Pull every line containing the word "good" out of the material below.
*** Block opens ***
(** A turn of a client of the SPI virtualiser, from any well-formed state in
    which the driver has room for a transaction kept from an earlier turn:
    that transaction goes first; then the client's transactions are taken in
    order, each bad one is answered with its first bad command, and the first
    good one is passed to the driver whole, followed by its chip select and a
    notification, or kept if the driver has no room for all of it.  If no
    good one is left the client is notified.  The turn terminates, no
    assertion fails and the state stays well formed. *)
Theorem spi_process_request_correct (v : spi_virt) (c : Z) (h : spi_handle) (cfg : spi_client_config) :
  spi_virt_wf v -> 0 <= c < pv_num_clients v -> pv_clients v !! Z.to_nat c = Some h ->
  pv_config v !! Z.to_nat c = Some cfg ->
  Z.of_nat (length (cmds (pv_driver v) ++ pending_cmds v)) <= spi_capacity (pv_driver v) ->
  wp (process_request c) v (fun _ v' => exists d errs o rest,
    spi_lists d = (spi_capacity (pv_driver v), cmds (pv_driver v) ++ pending_cmds v, resps (pv_driver v),
                   cmd_css (pv_driver v) ++ pending_cs v, resp_css (pv_driver v)) /\
    served (pc_data_size cfg) (cmds h) errs o rest /\
    request_post (set_pv_cached false (set_pv_driver d v)) c h cfg errs o rest v' /\
    spi_virt_wf v').
Proof.
  intros Hwf Hc Hh Hcfg Hroom. unfold process_request. do 3 wp_step.
  assert (forall d, spi_driver_wf d -> (length (cmd_css d) <= length (cmds d))%nat ->
    spi_virt_wf (set_pv_cached false (set_pv_driver d v))) as Hset by (destruct Hwf; split; done).
  assert (forall d, spi_driver_wf d -> (length (cmd_css d) <= length (cmds d))%nat ->
    spi_lists d = (spi_capacity (pv_driver v), cmds (pv_driver v) ++ pending_cmds v, resps (pv_driver v),
                   cmd_css (pv_driver v) ++ pending_cs v, resp_css (pv_driver v)) ->
    wp (request_main c v) (set_pv_cached false (set_pv_driver d v))
      (fun _ v' => exists d errs o rest,
        spi_lists d = (spi_capacity (pv_driver v), cmds (pv_driver v) ++ pending_cmds v, resps (pv_driver v),
                       cmd_css (pv_driver v) ++ pending_cs v, resp_css (pv_driver v)) /\
        served (pc_data_size cfg) (cmds h) errs o rest /\
        request_post (set_pv_cached false (set_pv_driver d v)) c h cfg errs o rest v' /\ spi_virt_wf v')) as Hmain.
  { intros d Hd Hm Hl. specialize (Hset d Hd Hm). eapply wp_mono; [by apply (request_main_spec _ c h cfg Hset)|].
    intros _ v' (errs & o & rest & Hs & Hp). exists d, errs, o, rest. split_and!; try done.
    by apply (request_post_wf _ c h cfg errs o rest v' Hset). }
  destruct Hwf. destruct (pv_tx_cached v) eqn:Eca.
  - assert (length (pending_cmds v) = Z.to_nat (pv_tx_len v)) as Hlp.
    { unfold pending_cmds. rewrite Eca, length_take. lia. }
    rewrite length_app, Hlp in Hroom. specialize (sv_cached0 eq_refl). change TX_SIZE with 4096 in *.
    unfold on_driver. do 2 wp_step. apply spi_mass_enqueue_cmd_spec; [done|lia..| |lia].
    intros d1 _ Hd1 Hl1. injection Hl1 as Hcap1 Hcmds1 Hresps1 Hcs1 Hrcs1. wp_step. apply wp_assert; [done|].
    assert (cmds d1 = cmds (pv_driver v) ++ pending_cmds v) as Hcmds1'.
    { rewrite Hcmds1. unfold pending_cmds. by rewrite Eca. }
    do 2 wp_step. apply spi_enqueue_cmd_cs_spec; [done|cbn; rewrite Hcs1, Hcap1; lia|]. cbn [pv_driver set_pv_driver].
    intros d2 Hd2 Hl2. rewrite Hcap1, Hcmds1', Hresps1, Hcs1, Hrcs1 in Hl2. apply wp_assert; [done|]. do 2 wp_step.
    apply Hmain; [done| |by unfold pending_cs; rewrite Eca]. injection Hl2 as _ Hcmds2 _ Hcs2 _.
    rewrite Hcs2, Hcmds2, !length_app, Hlp. cbn. lia.
  - do 3 wp_step. replace (set_pv_cached false v) with (set_pv_cached false (set_pv_driver (pv_driver v) v)) by by destruct v.
    apply Hmain; [done..|]. unfold pending_cmds, pending_cs. by rewrite Eca, !app_nil_r.
Qed.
*** Block closes ***
> **Result for this task**:
    good one is passed to the driver whole, followed by its chip select and a
    good one is left the client is notified.  The turn terminates, no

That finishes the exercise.